Stored data:
########################################

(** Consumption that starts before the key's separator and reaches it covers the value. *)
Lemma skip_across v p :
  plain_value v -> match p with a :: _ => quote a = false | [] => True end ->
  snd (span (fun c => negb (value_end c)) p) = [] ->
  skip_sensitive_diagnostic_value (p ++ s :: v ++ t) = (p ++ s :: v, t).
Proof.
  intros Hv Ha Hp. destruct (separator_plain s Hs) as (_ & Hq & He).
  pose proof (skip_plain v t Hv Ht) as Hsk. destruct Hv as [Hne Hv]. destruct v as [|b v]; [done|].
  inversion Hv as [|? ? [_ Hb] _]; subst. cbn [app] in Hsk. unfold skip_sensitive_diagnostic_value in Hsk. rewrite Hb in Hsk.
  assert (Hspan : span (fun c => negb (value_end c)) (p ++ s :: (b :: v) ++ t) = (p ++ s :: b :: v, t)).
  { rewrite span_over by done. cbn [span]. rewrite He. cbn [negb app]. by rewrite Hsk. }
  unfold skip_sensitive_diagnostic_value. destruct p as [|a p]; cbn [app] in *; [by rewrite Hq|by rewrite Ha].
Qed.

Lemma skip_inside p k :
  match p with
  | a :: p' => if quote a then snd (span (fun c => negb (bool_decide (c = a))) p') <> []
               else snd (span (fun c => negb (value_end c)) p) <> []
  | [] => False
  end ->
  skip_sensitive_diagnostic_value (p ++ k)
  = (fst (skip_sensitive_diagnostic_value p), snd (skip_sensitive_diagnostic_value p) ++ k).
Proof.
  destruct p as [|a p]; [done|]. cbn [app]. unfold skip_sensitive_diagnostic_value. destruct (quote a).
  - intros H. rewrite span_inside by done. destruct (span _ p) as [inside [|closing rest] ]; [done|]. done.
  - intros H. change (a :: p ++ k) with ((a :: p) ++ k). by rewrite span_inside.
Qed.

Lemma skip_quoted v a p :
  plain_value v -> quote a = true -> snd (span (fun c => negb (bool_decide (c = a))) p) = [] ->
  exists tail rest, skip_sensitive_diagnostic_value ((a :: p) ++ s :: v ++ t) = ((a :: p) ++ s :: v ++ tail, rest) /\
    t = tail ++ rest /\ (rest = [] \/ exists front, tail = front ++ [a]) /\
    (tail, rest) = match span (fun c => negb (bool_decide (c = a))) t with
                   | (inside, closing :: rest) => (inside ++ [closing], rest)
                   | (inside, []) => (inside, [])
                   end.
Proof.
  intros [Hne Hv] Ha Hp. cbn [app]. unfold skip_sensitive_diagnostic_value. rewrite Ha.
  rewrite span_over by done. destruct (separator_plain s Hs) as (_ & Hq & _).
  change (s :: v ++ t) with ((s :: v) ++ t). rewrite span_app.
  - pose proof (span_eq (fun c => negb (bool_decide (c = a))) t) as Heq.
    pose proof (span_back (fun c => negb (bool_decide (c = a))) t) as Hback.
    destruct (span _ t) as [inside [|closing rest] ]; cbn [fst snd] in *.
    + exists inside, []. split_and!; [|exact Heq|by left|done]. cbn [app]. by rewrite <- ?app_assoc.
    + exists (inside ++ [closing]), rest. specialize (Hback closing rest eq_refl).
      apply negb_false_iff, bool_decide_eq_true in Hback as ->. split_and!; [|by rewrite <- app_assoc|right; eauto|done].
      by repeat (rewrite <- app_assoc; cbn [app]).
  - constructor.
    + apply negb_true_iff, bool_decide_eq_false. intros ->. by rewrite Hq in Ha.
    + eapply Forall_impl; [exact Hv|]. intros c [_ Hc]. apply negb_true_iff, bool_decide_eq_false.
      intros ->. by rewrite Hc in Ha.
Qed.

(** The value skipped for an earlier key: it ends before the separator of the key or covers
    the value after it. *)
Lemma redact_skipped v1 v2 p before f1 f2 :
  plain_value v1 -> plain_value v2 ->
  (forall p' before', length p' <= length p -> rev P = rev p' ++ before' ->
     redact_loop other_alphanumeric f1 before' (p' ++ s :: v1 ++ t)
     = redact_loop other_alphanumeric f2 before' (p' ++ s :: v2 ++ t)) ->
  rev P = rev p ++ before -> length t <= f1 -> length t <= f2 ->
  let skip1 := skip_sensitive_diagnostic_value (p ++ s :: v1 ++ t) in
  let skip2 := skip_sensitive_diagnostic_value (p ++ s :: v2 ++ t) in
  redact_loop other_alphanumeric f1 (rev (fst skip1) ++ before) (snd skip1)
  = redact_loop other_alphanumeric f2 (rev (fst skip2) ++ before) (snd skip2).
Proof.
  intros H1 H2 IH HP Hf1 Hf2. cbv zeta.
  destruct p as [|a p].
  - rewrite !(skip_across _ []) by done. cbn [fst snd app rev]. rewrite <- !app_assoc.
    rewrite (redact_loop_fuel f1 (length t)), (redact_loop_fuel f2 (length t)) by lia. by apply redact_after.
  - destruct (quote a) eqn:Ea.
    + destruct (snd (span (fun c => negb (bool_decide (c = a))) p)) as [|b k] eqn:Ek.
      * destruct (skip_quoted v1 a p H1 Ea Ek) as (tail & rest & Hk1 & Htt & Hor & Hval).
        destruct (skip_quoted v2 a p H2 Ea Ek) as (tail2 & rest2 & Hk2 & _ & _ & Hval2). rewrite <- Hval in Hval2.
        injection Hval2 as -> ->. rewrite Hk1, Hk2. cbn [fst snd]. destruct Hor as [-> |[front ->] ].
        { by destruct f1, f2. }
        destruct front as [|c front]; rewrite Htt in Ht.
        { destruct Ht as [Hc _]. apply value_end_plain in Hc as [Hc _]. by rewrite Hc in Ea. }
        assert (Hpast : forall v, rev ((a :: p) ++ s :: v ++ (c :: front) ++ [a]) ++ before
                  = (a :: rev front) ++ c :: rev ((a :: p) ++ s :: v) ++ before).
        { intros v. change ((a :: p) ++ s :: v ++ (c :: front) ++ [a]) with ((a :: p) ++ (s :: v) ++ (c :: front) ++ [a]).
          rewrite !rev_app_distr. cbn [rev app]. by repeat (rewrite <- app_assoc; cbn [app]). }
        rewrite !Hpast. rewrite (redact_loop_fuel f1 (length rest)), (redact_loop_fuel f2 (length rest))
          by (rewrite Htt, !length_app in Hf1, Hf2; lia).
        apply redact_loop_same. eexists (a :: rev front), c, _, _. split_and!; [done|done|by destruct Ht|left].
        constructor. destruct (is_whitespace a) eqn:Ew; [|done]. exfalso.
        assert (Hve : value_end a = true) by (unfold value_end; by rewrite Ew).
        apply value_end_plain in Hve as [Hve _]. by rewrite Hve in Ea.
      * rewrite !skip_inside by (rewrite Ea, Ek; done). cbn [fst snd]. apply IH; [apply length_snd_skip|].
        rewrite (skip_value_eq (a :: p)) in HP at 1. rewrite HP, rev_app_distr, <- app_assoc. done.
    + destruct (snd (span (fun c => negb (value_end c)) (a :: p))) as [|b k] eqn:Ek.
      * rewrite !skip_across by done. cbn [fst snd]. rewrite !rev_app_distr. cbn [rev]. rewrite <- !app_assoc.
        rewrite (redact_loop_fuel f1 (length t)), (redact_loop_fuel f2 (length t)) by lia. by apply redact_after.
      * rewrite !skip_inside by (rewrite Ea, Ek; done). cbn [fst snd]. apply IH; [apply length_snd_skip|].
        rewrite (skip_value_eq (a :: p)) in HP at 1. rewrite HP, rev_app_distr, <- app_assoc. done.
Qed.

########################################

Your answer should consist solely of the lines above from the line with "[]) => (inside, [])" to the line with "- destruct (quote a) eqn:Ea.", both included, reproduced exactly.

                   | (inside, []) => (inside, [])
                   end.
Proof.
  intros [Hne Hv] Ha Hp. cbn [app]. unfold skip_sensitive_diagnostic_value. rewrite Ha.
  rewrite span_over by done. destruct (separator_plain s Hs) as (_ & Hq & _).
  change (s :: v ++ t) with ((s :: v) ++ t). rewrite span_app.
  - pose proof (span_eq (fun c => negb (bool_decide (c = a))) t) as Heq.
    pose proof (span_back (fun c => negb (bool_decide (c = a))) t) as Hback.
    destruct (span _ t) as [inside [|closing rest] ]; cbn [fst snd] in *.
    + exists inside, []. split_and!; [|exact Heq|by left|done]. cbn [app]. by rewrite <- ?app_assoc.
    + exists (inside ++ [closing]), rest. specialize (Hback closing rest eq_refl).
      apply negb_false_iff, bool_decide_eq_true in Hback as ->. split_and!; [|by rewrite <- app_assoc|right; eauto|done].
      by repeat (rewrite <- app_assoc; cbn [app]).
  - constructor.
    + apply negb_true_iff, bool_decide_eq_false. intros ->. by rewrite Hq in Ha.
    + eapply Forall_impl; [exact Hv|]. intros c [_ Hc]. apply negb_true_iff, bool_decide_eq_false.
      intros ->. by rewrite Hc in Ha.
Qed.

(** The value skipped for an earlier key: it ends before the separator of the key or covers
    the value after it. *)
Lemma redact_skipped v1 v2 p before f1 f2 :
  plain_value v1 -> plain_value v2 ->
  (forall p' before', length p' <= length p -> rev P = rev p' ++ before' ->
     redact_loop other_alphanumeric f1 before' (p' ++ s :: v1 ++ t)
     = redact_loop other_alphanumeric f2 before' (p' ++ s :: v2 ++ t)) ->
  rev P = rev p ++ before -> length t <= f1 -> length t <= f2 ->
  let skip1 := skip_sensitive_diagnostic_value (p ++ s :: v1 ++ t) in
  let skip2 := skip_sensitive_diagnostic_value (p ++ s :: v2 ++ t) in
  redact_loop other_alphanumeric f1 (rev (fst skip1) ++ before) (snd skip1)
  = redact_loop other_alphanumeric f2 (rev (fst skip2) ++ before) (snd skip2).
Proof.
  intros H1 H2 IH HP Hf1 Hf2. cbv zeta.
  destruct p as [|a p].
  - rewrite !(skip_across _ []) by done. cbn [fst snd app rev]. rewrite <- !app_assoc.
    rewrite (redact_loop_fuel f1 (length t)), (redact_loop_fuel f2 (length t)) by lia. by apply redact_after.
  - destruct (quote a) eqn:Ea.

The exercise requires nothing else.